Sweden’s SSAB to build €4.5bn green steel plant in Luleå 

The Swedish steel giant SSAB has announced plans to build a new steel plant in Luleå for 52 billion kronor (€4.5 billion), with the new plant expected to produce 2.5 million tons of steel a year from 2028.

Sweden's SSAB to build €4.5bn green steel plant in Luleå 

“The transformation of Luleå is a major step on our journey to fossil-free steel production,” the company’s chief executive, Martin Lindqvist, said in a press release. “We will remove seven percent of Sweden’s carbon dioxide emissions, strengthen our competitiveness and secure jobs with the most cost-effective and sustainable sheet metal production in Europe.”

The new mini-mill, which is expected to start production at the end of 2028 and to hit full capacity in 2029, will include two electric arc furnaces, advanced secondary metallurgy, a direct strip rolling mill to produce SSABs specialty products, and a cold rolling complex to develop premium products for the transport industry.

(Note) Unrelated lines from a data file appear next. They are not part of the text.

(** ** Claims *)

(** [C32] Anti-rollback of the durable root, with any mirrors and any I/O
    failures: whatever sequence of pointers is saved, the accepted ones (after the
    one stored at the start) have strictly increasing sequence numbers, the stored
    pointer is the last accepted one, a Load that succeeds returns it, and a
    mirror never changes the outcome of a Save. *)
Theorem root_anti_rollback `{Ed25519, AesGcm, Argon2, Json readCapJSON, Json rootPointerJSON} `{!JsonText rootPointerJSON}
    {M} `{!RootStore M} rps (m m' : MultiRootStore FileRootStore M) acc :
  file_ok (mu_primary m) → Forall savable rps → save_all rps m = (m', acc) →
  let history := opt_list (file_view (mu_primary m)) ++ acc in
  StronglySorted Z.lt (rp_Seq <$> history) ∧ file_view (mu_primary m') = last history ∧
  (∀ m'' v, multi_Load m' = (m'', Ok v) → v = last history) ∧
  (∀ rp, (multi_Save rp m').2 = (file_Save rp (mu_primary m')).2).
Proof.
  intros Hok Hs E history. pose proof (multi_root_laws (M := M)) as Hlaws.
  destruct (save_all_spec Hlaws rps Hs m m' acc Hok E) as (Hok' & Hsort & Hlast).
  split; [done|]. split; [done|]. split.
  - intros m'' v El. destruct Hlaws as [HL _]. destruct (HL _ _ _ Hok' El) as (_ & _ & Hv). rewrite (Hv v) by done. exact Hlast.
  - intros rp. unfold multi_Save. cbn [rs_Save file_root_store]. destruct (file_Save rp (mu_primary m')) as [p [[]|e]]; done.
Qed.

(** ** Witnesses *)

Definition text_json (A : Type) `{!Ser A} : Json A.
Proof.
  refine {| Marshal a := Some (Byte.x7b :: ser a);
            Unmarshal b := match b with
                           | Byte.x7b :: b => match de b with Some (a, []) | Some (a, [Byte.x0a]) => Some a | _ => None end
                           | _ => None
                           end;
            json_ok _ := True |}.
  intros a _. eexists. split; [done|]. rewrite <-(app_nil_r (ser a)), de_ser. done.
Defined.

Definition text_json_text (A : Type) `{!Ser A} : @JsonText A (text_json A).
Proof.
  split.
  - by intros a b [= <-].
  - intros a b [= <-]. cbn [app Unmarshal text_json]. rewrite de_ser. by rewrite <-(app_nil_r (ser a)), de_ser.
Defined.

Definition text_root_json : Json rootPointerJSON := text_json rootPointerJSON.

Definition sign_at (seq : Z) : RootPointer :=
  match @SignRoot toy_ed toy_cap_json [Byte.x05] (ex_cap Byte.x01) seq 99 with Ok rp => rp | Err _ => mkRootP [] zeroCap 0 0 [] end.

Definition ex_env : Env := mkEnv false (Some (replicate 16 Byte.x02)) (Some (replicate 12 Byte.x03)) false None false.

(** An encrypted file with a mirror; the write of the second call fails. *)
Definition ex_multi : MultiRootStore FileRootStore MemRootStore :=
  mkMulti (mkFileRoot None None (Some [Byte.x70])
    (λ n, if decide (n = 1)%nat then mkEnv false (io_salt ex_env) (io_nonce ex_env) false (Some 3%nat) false else ex_env) 0)
    [NewMemRootStore].

Abbreviation ex_file_store := (@file_root_store toy_ed toy_gcm toy_argon toy_cap_json text_root_json).

Lemma sign_at_savable seq : 0 <= seq < 2 ^ 64 → @savable text_root_json (sign_at seq).
Proof. intros _. split; [vm_compute; reflexivity|]. split; [apply (ex_root_cap_ok Byte.x01)|exact I]. Qed.

Lemma root_anti_rollback_witness :
  let st := @multi_root_store _ MemRootStore ex_file_store mem_root_store in
  let '(m', acc) := @save_all _ st [sign_at 1; sign_at 5; sign_at 4; sign_at 4] ex_multi in
  (rp_Seq <$> acc) = [1; 4] ∧ StronglySorted Z.lt (rp_Seq <$> acc).
Proof.
  intros st. destruct (@save_all _ st [sign_at 1; sign_at 5; sign_at 4; sign_at 4] ex_multi) as [m' acc] eqn:E.
  split.
  - assert ((rp_Seq <$> (@save_all _ st [sign_at 1; sign_at 5; sign_at 4; sign_at 4] ex_multi).2) = [1; 4]) as E'
      by (vm_compute; reflexivity). rewrite E in E'. exact E'.
  - refine (proj1 (@root_anti_rollback toy_ed toy_gcm toy_argon toy_cap_json text_root_json (text_json_text _) MemRootStore
      mem_root_store _ _ m' acc _ _ E)).
    + split; [vm_compute; reflexivity|]. intros n. unfold ex_multi. cbn [mu_primary fs_env].
      destruct (decide (n = 1)%nat); (split; [intros s [= <-]; reflexivity|intros s [= <-]; reflexivity]).
    + repeat apply Forall_cons_2; try apply sign_at_savable; try lia. apply Forall_nil_2.
Defined.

It will be fed partly from hydrogen reduced iron ore produced at the HYBRIT joint venture in Gälliväre and partly with scrap steel. The company hopes to receive its environemntal permits by the end of 2024.

READ ALSO: 

The announcement comes just one week after SSAB revealed that it was seeking $500m in funding from the US government to develop a second HYBRIT manufacturing facility, using green hydrogen instead of fossil fuels to produce direct reduced iron and steel.

The company said it also hoped to expand capacity at SSAB’s steel mill in Montpelier, Iowa. 

The two new investment announcements strengthen the company’s claim to be the global pioneer in fossil-free steel.

It produced the world’s first sponge iron made with hydrogen instead of coke at its Hybrit pilot plant in Luleå in 2021. Gälliväre was chosen that same year as the site for the world’s first industrial scale plant using the technology. 

In 2023, SSAB announced it would transform its steel mill in Oxelösund to fossil-free production.

The company’s Raahe mill in Finland, which currently has new most advanced equipment, will be the last of the company’s big plants to shift away from blast furnaces. 

The steel industry currently produces 7 percent of the world’s carbon dioxide emissions, and shifting to hydrogen reduced steel and closing blast furnaces will reduce Sweden’s carbon emissions by 10 per cent and Finland’s by 7 per cent.